## YOUR GOAL
Once you have located the line containing "intros Hload. split_and!;" in the material below, return it exactly along with each line after it through the line containing "- destruct (load_data_inv".

## SUPPLIED RECORDS
(** C10, as amended. In the loaded table the payment column holds only
    the four labels or a null, never a code; the codes other than 1, 2, 3
    and 4 cannot be read back from the table: rewriting the fetched codes
    by any [f] that the dictionary does not tell apart (sending 0 to 5,
    say) loads the very same table; the codes 1, 2, 3 and 4 can: a label
    of the table is the label of one code only. *)
Theorem payment_type_labels taxi zs (w w' : W) out :
  load_data' taxi zs w = (inr out, w') ->
  (∀ r, r ∈ out ->
     payment_type (base (left r)) ∈
       [Some "Credit Card"; Some "Cash"; Some "No Charge"; Some "Dispute"; None]) ∧
  (∀ f : Z -> Z,
     (∀ c, Series_map payment_map (f c) = Series_map payment_map c) ->
     load_data' (trip_map_payment f <$> taxi) zs w = (inr out, w')) ∧
  (∀ r c c', r ∈ out ->
     payment_type (base (left r)) ≠ None ->
     Series_map payment_map c = payment_type (base (left r)) ->
     Series_map payment_map c' = payment_type (base (left r)) ->
     c = c' ∧ 1 ≤ c ≤ 4).
Proof.
  intros Hload. split_and!; [| |intros r c c' _ Hne Hc Hc';
    apply Series_map_payment_inj; [by rewrite Hc, Hc'|by rewrite Hc]].
  - destruct (load_data_inv _ _ _ _ _ Hload) as (s & d1 & d2 & d3 & _ & _ & _ & _ & ->).
    intros r (m & -> & _)%list_elem_of_fmap. simpl.
    generalize (payment_type (base (left m))). intros c.
    unfold Series_map, payment_map.
    destruct (decide (c = 1)) as [->|]; [set_solver|].
    destruct (decide (c = 2)) as [->|]; [set_solver|].
    destruct (decide (c = 3)) as [->|]; [set_solver|].
    destruct (decide (c = 4)) as [->|]; [set_solver|].
    rewrite !lookup_insert_ne, lookup_singleton_ne by done. set_solver.
  - intros f Hf. by rewrite load_data_recode.
Qed.

End Pipeline_facts.

(** ** The payment dictionary and the join *)

(** C4. The payment mapping sends 1 to "Credit Card", 2 to "Cash", 3 to
    "No Charge", 4 to "Dispute" and every other code to a null; it is a
    total function, no code raises. *)
Theorem payment_map_codes (c : Z) :
  Series_map payment_map c =
  if decide (c = 1) then Some "Credit Card"
  else if decide (c = 2) then Some "Cash"
  else if decide (c = 3) then Some "No Charge"
  else if decide (c = 4) then Some "Dispute"
  else None.
Proof.
  unfold Series_map, payment_map.
  repeat case_decide; subst; try reflexivity.
  by rewrite !lookup_insert_ne, lookup_singleton_ne.
Qed.

Lemma merge_left_length_ge {P} (df : list (derived P)) zs :
  (length df ≤ length (merge_left df zs))%nat.
Proof.
  unfold merge_left. induction df as [|l df IH]; [done|].
  rewrite bind_cons, length_app. simpl.
  destruct (merge_row_nonempty zs l) as [m Hm].
  destruct (merge_row zs l); [by apply elem_of_nil in Hm|]. simpl. lia.
Qed.

(** C5. The join is left-outer: a row of the left frame is in the joined
    frame with all its columns unchanged, every joined row carries a left
    row unchanged, no left row is lost, and a row whose [PULocationID]
    matches no zone [LocationID] appears with the four zone columns null,
    and only so. *)
Theorem merge_left_outer {P} (df : list (derived P)) (zs : list zones.row) (l : derived P) :
  l ∈ df ->
  (∃ m, m ∈ merge_left df zs ∧ left m = l) ∧
  (∀ m, m ∈ merge_left df zs -> left m ∈ df) ∧
  (length df ≤ length (merge_left df zs))%nat ∧
  ((∀ z, z ∈ zs -> zones.LocationID z ≠ PULocationID (base l)) ->
   Merged l None None None None ∈ merge_left df zs ∧
   ∀ m, m ∈ merge_left df zs -> left m = l -> m = Merged l None None None None).
Proof.
  intros Hl. split_and!.
  - destruct (merge_row_nonempty zs l) as [m Hm]. exists m. split.
    + apply list_elem_of_bind. eauto.
    + by eapply merge_row_left.
  - intros m (l' & Hm & Hl')%list_elem_of_bind.
    by rewrite (merge_row_left _ _ _ Hm).
  - apply merge_left_length_ge.
  - intros Hno. split.
    + apply list_elem_of_bind. exists l. split; [|done].
      rewrite merge_row_unmatched by done. by left.
    + intros m (l' & Hm & Hl')%list_elem_of_bind Heq.
      pose proof (merge_row_left _ _ _ Hm) as Hleft.
      assert (l' = l) as -> by congruence.
      rewrite merge_row_unmatched in Hm by done.
      by apply list_elem_of_singleton in Hm.
Qed.

(** ** Counting charts *)

Lemma total_cons k n l : total ((k, n) :: l) = (n + total l)%nat.
Proof. reflexivity. Qed.

Lemma total_count_insert k l : total (count_insert k l) = S (total l).
Proof.
  induction l as [|[k' n] l IH]; [done|].
  simpl. destruct (String.compare k k'); rewrite ?total_cons, ?IH; simpl; lia.
Qed.

Lemma total_count_add k l : total (count_add k l) = S (total l).
Proof.
  induction l as [|[k' n] l IH]; [done|].
  simpl. case_decide; rewrite ?total_cons, ?IH; simpl; lia.
Qed.

Lemma total_Permutation l1 l2 : l1 ≡ₚ l2 -> total l1 = total l2.
Proof. intros H. unfold total. by rewrite H. Qed.

Lemma total_sort_values_desc l : total (sort_values_desc l) = total l.
Proof. apply total_Permutation, merge_sort_Permutation. Qed.

Lemma total_take_drop n l : (total (take n l) + total (drop n l))%nat = total l.
Proof.
  unfold total. rewrite <- (take_drop n l) at 3.
  by rewrite fmap_app, sum_list_with_app.
Qed.

Lemma total_groupby_size {A} (key : A -> option string) (df : list A) :
  total (groupby_size key df) = length (filter (λ r, is_Some (key r)) df).
Proof.
  induction df as [|r df IH]; [done|].
  rewrite filter_cons. simpl. destruct (key r) as [k|] eqn:Hk.
  - rewrite total_count_insert, IH.
    rewrite decide_True by done. done.
  - rewrite decide_False by (by intros []). done.
Qed.

Lemma total_value_counts {A} (key : A -> option string) (df : list A) :
  total (value_counts key df) = length (filter (λ r, is_Some (key r)) df).
Proof.
  unfold value_counts. rewrite total_sort_values_desc.
  enough (∀ acc,
    total (foldl (λ acc r, match key r with
                           | Some k => count_add k acc
                           | None => acc
                           end) acc df)
    = (total acc + length (filter (λ r, is_Some (key r)) df))%nat) as H
    by (rewrite H; done).
  induction df as [|r df IH]; intros acc; [simpl; lia|].
  rewrite filter_cons. simpl. rewrite IH. destruct (key r) as [k|] eqn:Hk.
  - rewrite total_count_add, decide_True by done. simpl. lia.
  - rewrite decide_False by (by intros []). done.
Qed.

(** When no filtered row has a null zone and there are at most ten zones,
    the chart's counts sum to the number of filtered rows. *)
Lemma zone_counts_all (fdf : list enriched) :
  (∀ r, r ∈ fdf -> is_Some (Zone r)) ->
  (length (groupby_size Zone fdf) ≤ 10)%nat ->
  total (zone_counts fdf) = length fdf.
Proof.
  intros Hz Hten. unfold zone_counts.
  rewrite take_ge.
  - rewrite total_sort_values_desc, total_groupby_size.
    f_equal. induction fdf as [|r fdf IH]; [done|].
    rewrite filter_cons, decide_True by (apply Hz; left).
    f_equal. apply IH.
    + intros r' Hr'. apply Hz. by right.
    + simpl in Hten. destruct (Zone r) as [z|]; [|done].
      revert Hten. generalize (groupby_size Zone fdf). intros g.
      assert (∀ k (l : list (string * nat)),
                (length l ≤ length (count_insert k l))%nat) as Hmono.
      { intros k l. induction l as [|[k' n] l IHl]; simpl; [lia|].
        destruct (String.compare k k'); simpl; lia. }
      specialize (Hmono z g). lia.
  - unfold sort_values_desc.
    rewrite (Permutation_length (merge_sort_Permutation _ _)). exact Hten.
Qed.

(** When no filtered row has a null payment label, the payment counts sum
    to the number of filtered rows. *)
Lemma payment_counts_all (fdf : list enriched) :
  (∀ r, r ∈ fdf -> is_Some (payment_type (base (left r)))) ->
  total (payment_counts fdf) = length fdf.
Proof.
  intros Hp. unfold payment_counts.
  rewrite total_sort_values_desc, total_value_counts.
  f_equal. induction fdf as [|r fdf IH]; [done|].
  rewrite filter_cons, decide_True by (apply Hp; left).
  f_equal. apply IH. intros r' Hr'. apply Hp. by right.
Qed.

(** C2, as amended. For every filtered view, the sizes of the zone groups
    sum to the number of filtered rows whose [Zone] is not null; the chart
    keeps the ten largest groups, so its counts and those of the groups it
    leaves out sum to that number; the payment counts sum to the number of
    filtered rows whose payment label is not null.  Rows with a null key
    are in no group. *)
Theorem counts_sum creso sb (df : list enriched) :
  total (groupby_size Zone (filtered_df creso sb df))
    = length (zoned (filtered_df creso sb df)) ∧
  (total (zone_counts (filtered_df creso sb df))
   + total (drop 10 (sort_values_desc (groupby_size Zone (filtered_df creso sb df)))))%nat
    = length (zoned (filtered_df creso sb df)) ∧
  total (payment_counts (filtered_df creso sb df))
    = length (labelled (filtered_df creso sb df)) ∧
  (length (zoned (filtered_df creso sb df)) ≤ length (filtered_df creso sb df))%nat ∧
  (length (labelled (filtered_df creso sb df)) ≤ length (filtered_df creso sb df))%nat.
Proof.
  unfold zoned, labelled. split_and!.
  - apply total_groupby_size.
  - unfold zone_counts. rewrite total_take_drop, total_sort_values_desc.
    apply total_groupby_size.
  - unfold payment_counts. rewrite total_sort_values_desc.
    apply total_value_counts.
  - apply length_filter.
  - apply length_filter.
Qed.

(** * Closed examples *)

(** ** Loading a frame of equal rows in the toy world *)

Lemma mapM_lookup_seq {A} (l : list A) : mapM (l !!.) (seq 0 (length l)) = Some l.
Proof.
  apply mapM_Some, Forall2_same_length_lookup_2.
  - apply length_seq.
  - intros i j x [-> _]%lookup_seq Hx. done.
Qed.

Lemma toy_sample_frame {A} (x : A) w :
  toy.sample 150000 (Some 42) (toy.frame x) w = (inr (toy.frame x), w).
Proof.
  unfold sample, toy.frame.
  generalize 150000%N. intros n.
  rewrite length_replicate, N2Nat.id.
  rewrite decide_False by lia.
  change (toy.permutation (toy.RandomState 42) (N.to_nat n)).1
    with (seq 0 (N.to_nat n)).
  rewrite take_ge by (rewrite length_seq; lia).
  pose proof (mapM_lookup_seq (replicate (N.to_nat n) x)) as Hm.
  rewrite length_replicate in Hm. by rewrite Hm.
Qed.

## RESULT BELOW
  intros Hload. split_and!; [| |intros r c c' _ Hne Hc Hc';
    apply Series_map_payment_inj; [by rewrite Hc, Hc'|by rewrite Hc]].
  - destruct (load_data_inv _ _ _ _ _ Hload) as (s & d1 & d2 & d3 & _ & _ & _ & _ & ->).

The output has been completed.